That's right. There are veterinarians that will not do such procedures. Dr. Jennifer Conrad, founder of The Paw Project is one of them. It is thanks to her and others who work with her that declawing has been banned in some cities in California. 
​


----------



## s76l42 (Jun 5, 2022)

HoneyNut said:


> I wonder if there are different methods of declawing.  I had my first cat declawed, and she seemed to be physically comfortable and still have all her knuckles, just not the claws.  She was able to fake-scratch at the furniture and do a good job of plucking at it in a sufficiently convincing way to make my roommate anxious about her couch.  She used her litterbox just fine.  She did eventually learn the trick about using her teeth to scratch me when she wanted to, but it was not at all the same as biting.  When she had claws, she was pretty dangerous, I literally still have, after almost 40 years, multiple scars from when she had claws.  The benefit for her was that declawing let her become a housecat and have a long safe life, instead of the short-lived miserable feral cat life that was her alternative.  This was overseas and they regularly put poisoned fish out to cut down on the overpopulation of feral cats plus she was so thirsty all the time as a feral, it is how I caught her - by having a bowl of water inside my door.  Took 8 years for her to resign herself to being a domesticated animal.
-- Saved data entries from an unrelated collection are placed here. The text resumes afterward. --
(** Each row is a path of its length. *)
Definition path_row (r : row) : Prop := 0 <= r.2 <= depth ∧ nsteps link (Z.to_nat r.2) start r.1.

Lemma walk_paths n : Forall path_row (walk n).
Proof.
  apply walk_Forall.
  - intros r [y d] [[H1 H2] Hp] (-> & Hd & Hl)%elem_of_step. split; simpl; [lia|].
    replace (Z.to_nat (r.2 + 1)) with (S (Z.to_nat r.2)) by lia. by eapply nsteps_r.
  - repeat constructor; simpl; lia.
Qed.

Lemma walk_distinct n : NoDup (walk n).
Proof. apply walk_nodup; [apply NoDup_singleton|repeat constructor; by apply elem_of_singleton]. Qed.

Lemma walk_order n : StronglySorted shallow (walk n).
Proof.
  apply (walk_sorted next n _ _ 0); [|by repeat constructor|by repeat constructor].
  by intros r [y d] (-> & _)%elem_of_step.
Qed.

(** The rows there can be. *)
Definition universe : list row :=
  k ← start :: ((λ s, st_subject s.2) <$> statements o) ++ omap (λ s, st_object s.2) (statements o);
  (k,.) <$> seqZ 0 (depth + 1).

Lemma path_end n x : nsteps link n start x →
  x ∈ start :: ((λ s, st_subject s.2) <$> statements o) ++ omap (λ s, st_object s.2) (statements o).
Proof.
  destruct n as [|n]; intros Hn; [inversion Hn; by left|].
  apply nsteps_inv_r in Hn as (y & _ & _ & i & s & Hin & _ & Hs & Ho).
  right. apply elem_of_app. unfold oriented in *. destruct direction; simpl in *.
  - right. apply list_elem_of_omap. by exists (i, s).
  - left. apply list_elem_of_fmap. by exists (i, s).
Qed.

Lemma walk_bounded n : (length (walk n) <= length universe)%nat.
Proof.
  apply submseteq_length, NoDup_submseteq; [apply walk_distinct|]. intros [x d] Hin.
  pose proof (proj1 (Forall_forall _ _) (walk_paths n) _ Hin) as [Hd Hp]. simpl in *.
  unfold universe. apply list_elem_of_bind. exists x. split; [|by apply (path_end (Z.to_nat d))].
  apply list_elem_of_fmap. exists d. split; [done|]. apply elem_of_seqZ. lia.
Qed.

(** A walk that was not cut off has every path. *)
Lemma walk_complete n r : (length (walk n) < n)%nat → r ∈ walk n ↔ path_row r.
Proof.
  intros Hn. split; [apply Forall_forall, walk_paths|]. destruct r as [x d]. intros [Hd Hp]. simpl in *.
  destruct (walk_closed next n _ _ Hn) as [Hq Hc].
  assert (∀ m y, nsteps link m start y → Z.of_nat m <= depth → (y, Z.of_nat m) ∈ walk n) as Hall.
  { induction m as [|m IH]; intros y Hy Hm.
    - inversion Hy; subst. apply Hq. by left.
    - apply nsteps_inv_r in Hy as (z & Hz & Hzy). destruct (Hc (z, Z.of_nat m) (y, Z.of_nat (S m))) as [Hs|]; [| |by apply elem_of_singleton in Hs|done].
      + apply IH; [done|lia].
      + apply elem_of_step. simpl. split_and!; [lia|lia|done]. }
  rewrite <-(Z2Nat.id d) by lia. apply Hall; [done|lia].
Qed.

(** The least number of steps to a resource. *)
Definition distance (x : bytes) (d : Z) : Prop :=
  path_row (x, d) ∧ ∀ n, nsteps link n start x → d <= Z.of_nat n.

(** However early the walk is cut off, it has the shallowest rows. *)
Lemma walk_shallow n r r' : path_row r → r' ∈ walk n → r ∈ walk n ∨ r'.2 <= r.2.
Proof.
  intros Hp Hr'. set (m := S (n + length universe)).
  assert (r ∈ walk m) as Hr.
  { apply walk_complete; [|done]. pose proof (walk_bounded m). lia. }
  rewrite (walk_prefix next n m) in Hr' |- * by lia. pose proof (walk_order m) as Hs.
  rewrite <-(take_drop n (walk m)) in Hr, Hs. apply StronglySorted_app in Hs as (Hs & _ & _).
  apply elem_of_app in Hr as [|Hr]; [by left|right]. by apply (Hs r' r).
Qed.

Lemma walk_distance n x d : min_depth x (walk n) = Some d → distance x d.
Proof.
  intros E. pose proof (min_depth_spec x (walk n)) as Hm. rewrite E in Hm. destruct Hm as [Hin Hmin].
  pose proof (proj1 (Forall_forall _ _) (walk_paths n) _ Hin) as Hp. split; [done|]. intros m Hm.
  destruct (Z.leb_spec d (Z.of_nat m)) as [|Hlt]; [done|]. destruct Hp as [Hd _]. simpl in Hd.
  destruct (walk_shallow n (x, Z.of_nat m) (x, d)) as [Hw|Hw]; [|done| |simpl in Hw; lia].
  - split; simpl; [lia|by rewrite Nat2Z.id].
  - specialize (Hmin _ Hw). lia.
Qed.

Lemma near_distance n x d : (x, d) ∈ nearest start (walk n) → x ≠ start ∧ 0 < d ∧ distance x d.
Proof.
  intros [Hne Hm%walk_distance]%elem_of_nearest. split_and!; [done| |done].
  destruct Hm as [[Hd Hp] _]. simpl in *. destruct (decide (d = 0)) as [->|]; [|lia]. by inversion Hp.
Qed.

(** The rows of the start alone are few. *)
Lemma walk_elsewhere n : depth + 1 < len (walk n) → nearest start (walk n) ≠ [].
Proof.
  intros Hlen Hnil. assert (walk n ⊆+ (start,.) <$> seqZ 0 (depth + 1)) as Hsub.
  { apply NoDup_submseteq; [apply walk_distinct|]. intros [x d] Hin.
    pose proof (proj1 (Forall_forall _ _) (walk_paths n) _ Hin) as [Hd _]. simpl in Hd.
    apply list_elem_of_fmap. exists d. split; [|apply elem_of_seqZ; lia]. f_equal.
    destruct (decide (x = start)) as [|Hne]; [done|]. exfalso.
    pose proof (min_depth_spec x (walk n)) as Hm. destruct (min_depth x (walk n)) as [e|] eqn:Em; [|by apply (Hm d)].
    apply (not_elem_of_nil (x, e)). rewrite <-Hnil. by apply elem_of_nearest. }
  apply submseteq_length in Hsub. rewrite length_fmap, length_seqZ in Hsub. lia.
Qed.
Watch the video I talked about in my first post. Anyone who can watch that and understand what it is they are doing to these cats and still agree with declawing should not own a pet. Honestly, they would be better off put to sleep than declawed.


----------



## Blessed (Jun 5, 2022)

That is a horrible practice.  God made creatures with the features it needed to survive. I don't like people that think debarking a dog is okay either. Geez, I would need to be-talked.  They are like people, they have feelings and feel pain.  If you can't care for an animal it should not be yours.  Sometimes it is proper to rehome but never cause them harm just to keep them.


----------



## mrstime (Jun 5, 2022)

We adopted a cat who had been declawed,it must have been fairly recent because she would hold up one paw as if it hurt. I in my ignorance loved her soft little paws however I soon learned just how terrible such a procedure is! I must say I do not believe the pain continued through her long life. She had been an outside cat having one litter of kittens after another, while an old woman watched, she finally went and asked the owner-neglecters if she could have the cat they consented. Before the old woman took the cat home she took her to the vet to have her spayed and declawed and got all the needed shots. It was said that "Sheba", the old lady's name for her never ever looked at the door! Then before very long the old lady died and Sheba was taken in by another woman until a new home could be found, turned out we were the lucky new home that was found for her! We knew she was already 8 years old, so she was a senior kitty then but we figured we could love her for what ever time she had left. As it turned out she lived to be 21 years old and was nothing but sweet for all the years we had her and she is still missed. I don't think good vets will declaw a cat anymore!


----------



## Blessed (Jun 5, 2022)

I am a dog person as I am allergic to cats.  I love cats, it is difficult when I encounter one.  I want so much to pick them up, kiss them, pet them.  It is so bad that if I go to a home that has cats I can't stay.  I can't breathe, the eyes get red and itch. I just want cat owners to know it is not that we don't love cats, that we can't be around them or their dander in the home. I always feel awful when I have to excuse myself.  So often the look on their face makes me feel that I don't like their pet.  That is not the case!


----------



## s76l42 (Jun 6, 2022)

RubyK said:


> Declawing a cat is illegal in MN.


Wonderful. It should be illegal everywhere.


----------



## s76l42 (Jun 6, 2022)

Blessed said:


> I am a dog person as I am allergic to cats.  I love cats, it is difficult when I encounter one.  I want so much to pick them up, kiss them, pet them.  It is so bad that if I go to a home that has cats I can't stay.  I can't breathe, the eyes get red and itch. I just want cat owners to know it is not that we don't love cats, that we can't be around them or their dander in the home. I always feel awful when I have to excuse myself.  So often the look on their face makes me feel that I don't like their pet.  That is not the case!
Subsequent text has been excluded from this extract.